Though not a profound and systematic philosophical thinker, but rather a clever eclectic of the common-sense school, Thomasius prepared the way for great reforms in philosophy, and, above all, in law, literature, social life, and theology. It was his mission to bring all the high matters of divine and human sciences into close and living contact with the everyday world. He made learning, law, philosophy, and theology look at everything from a rational common-sense point of view, and speak of everything in vigorous German. He thus created an epoch in German literature, philosophy, and law, and Spittler opens with him the modern period of ecclesiastical history. Tholuck pronounces him "the personified spirit of illuminism." He made it one of the aims of his life to free politics and jurisprudence from the control of theology. He fought bravely and consistently for freedom of thought and speech on religious matters. He is often spoken of in German works as the author of the "territorial system," or Erastian theory of ecclesiastical government. But he taught that the state may interfere with legal or public duties only, and not with moral or private ones. He introduced a new definition of heresy, and pronounced it a bug bear of the theologians. He would not have even atheists punished, though they should be expelled the country. He came forward as an earnest opponent of the prosecution of witches and of the use of torture. In theology he was not a naturalist or a deist, but a believer in the necessity of revealed religion for salvation.

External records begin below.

Lemma spartn_step :
  pinv m bsz h ProcSpartn k (parser c) -> step_ok m c ProcSpartn (processSpartnByte m c).
Proof.
  intros [H0 [[E Hk3]|[Hcrc [[E Hk7]|[(h3 & h4 & E & H3 & H4 & Hk11)|(n & Hf & E & Hkn & Hlast)]]]]].
  - unfold processSpartnByte, next_state.
    assert (forall n, frame_at m bsz h ProcSpartn n -> k < n -> k + 1 < n) as Hmore.
    { intros n Hf _. apply spartn_frame_min in Hf as [Hf _]. lia. }
    assert (k = 1 \/ k = 2 \/ k = 3) as [Ek|[Ek|Ek]] by lia;
      rewrite E, Ek; cbn [Z.eqb Pos.eqb orb].
    1-2: apply step_more_intro; [|exact Hmore]; split; [done|]; left; split; [|lia];
      cbn [p_state]; rewrite s16_small; lia.
    destruct (load_valid m Hm (h + 1)) as (h1 & H1 & _); [apply (valid_upto m c Hh Hs); lia|].
    destruct (load_valid m Hm (h + 2)) as (h2 & H2 & _); [apply (valid_upto m c Hh Hs); lia|].
    destruct (load_valid m Hm (h + 3)) as (h3 & H3 & _); [apply (valid_upto m c Hh Hs); lia|].
    rewrite H1, H2, H3. cbn [mbind option_bind].
    destruct (Z.eqb_spec (Z.land h3 15) (computeCrc4Ccitt [h1; h2; Z.land h3 240]))
      as [Hck|Hck]; cbn [negb].
    + apply step_more_intro; [|exact Hmore]. split; [done|]. right.
      split; [by exists h1, h2, h3|]. left. cbn [p_state]. rewrite s16_small by lia. lia.
    + apply step_error_same.
      intros n [_ (h1' & h2' & h3' & h4 & x & H1' & H2' & H3' & _ & Hck' & _)] _.
      congruence.
  - destruct (decide (k = 7)) as [Ek|].
    { destruct (load_valid m Hm (h + 3)) as (h3 & H3 & _); [apply (valid_upto m c Hh Hs); lia|].
      destruct (load_valid m Hm (h + 4)) as (h4 & H4 & _); [apply (valid_upto m c Hh Hs); lia|].
      pose proof (spartn_last_hdr_range h3 h4).
      by apply (spartn_header_step h3 h4); try lia. }
    unfold processSpartnByte, next_state.
    assert (k = 4 \/ k = 5 \/ k = 6) as Ek by lia.
    assert (step_ok m c ProcSpartn (Some (PTYPE_NONE, set_state (s16 (k + 1)) c))) as H.
    { rewrite s16_small by lia. apply step_more_intro.
      - split; [done|]. right. split; [done|]. left. cbn [p_state]. lia.
      - intros n' Hf _. apply spartn_frame_min in Hf as [Hf _]. lia. }
    destruct Ek as [Ek|[Ek|Ek]]; rewrite E, Ek in *; cbn [Z.eqb Pos.eqb orb]; exact H.
  - by apply (spartn_header_step h3 h4).
  - unfold processSpartnByte, next_state. rewrite E.
    assert (9 <= n <= 1103) as Hn.
    { pose proof Hf as (h1 & h2 & h3 & h4 & x & _ & _ & _ & _ & _ & _ & ->).
      pose proof (spartn_len_range h1 h2 h3 h4 x). pose proof (spartn_last_hdr_range h3 h4). lia. }
    do 7 match goal with |- context [k - n =? ?j] =>
      rewrite (proj2 (Z.eqb_neq (k - n) j)) by lia end.
    cbn [orb]. rewrite (proj2 (Z.leb_gt 7 (k - n))) by lia. cbn [andb].
    rewrite s16_small by lia. cbn [set_state set_parser parser p_state].
    destruct (Z.eqb_spec (k - n + 1) 0).
    + apply (step_done_intro m c ProcSpartn (parser (set_state (k - n + 1) c))).
      * split; [done|]. by replace (k + 1) with n by lia.
      * intros n' [_ Hf'] _. rewrite (spartn_frame_unique n' n); [lia|done..].
      * done.
    + rewrite (proj2 (Z.ltb_ge 0 (k - n + 1))) by lia. apply step_more_intro.
      * split; [done|]. right. split; [done|]. right. right. exists n. cbn [p_state].
        split; [done|]. split; [lia|]. split; [lia|].
        intros h3 h4 H3 H4. specialize (Hlast h3 h4 H3 H4). lia.
      * intros n' [_ Hf'] _. rewrite (spartn_frame_unique n' n); [lia|done..].
Qed.
End SpartnStep.

(** ** All protocols *)

Lemma process_step m c f :
  mem_ok m -> valid m (head (rxBuf c)) -> valid m (scan (rxBuf c)) ->
  1 <= scan (rxBuf c) - head (rxBuf c) < 4294967296 ->
  (f = ProcIsb -> 5 <= scan (rxBuf c) - head (rxBuf c) -> isb_header_ok m (head (rxBuf c))) ->
  pinv m (buf_size (rxBuf c)) (head (rxBuf c)) f (scan (rxBuf c) - head (rxBuf c)) (parser c) ->
  step_ok m c f (process f m c).
Proof.
  intros Hm Hh Hs Hk Hok Hp. destruct f; cbn [process].
  - apply isb_step; (done || lia || auto).
  - apply nmea_step; (done || lia).
  - apply ublox_step; (done || lia).
  - apply rtcm3_step; (done || lia).
  - apply spartn_step; (done || lia).
  - apply sony_step; (done || lia).
Qed.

He felt strongly the influence of the Pietists at times, particularly of Spener, and there was a mystic vein in his thought; but other elements of his nature were too powerful to allow him to attach himself finally to that party. Thomasius's most popular and influential German publications were his periodical Monatsgespräche, vornehmlich über neue Bücher (1688); Einleitung zur Vernunftlehre (1691, 5th ed. 1719); Vernünftige Gedanken über allerhand auserleserne, gemischte, philosophische, und juristische Händel (1723–26); Geschichte der Weisheit und Thorheit (3 vols., 1693); Kurze Lehrsätze von dem Laster der Zauberei mit dem Hexenprocess (1704); Weitere Erläuterungen der neueren Wissenschaft Anderer Gedanken kennen zu lernen (1711).
See Heinrich Luden's Christian Thomasius nach seinen Schicksalen und Schriften, 1805; Zeller's Geschichte der Philosophie in Deutschland, 2d ed., 1875, pp. 162–171; Gass, Geschichte der Protestantischen Dogmatik, ii. 484 sq.; the histories of German literature, especially Hettner's Geschichte der deutschen Lit. im 18ten Jahrh.; Tholuck's article in Herzog's Real-Encyklop.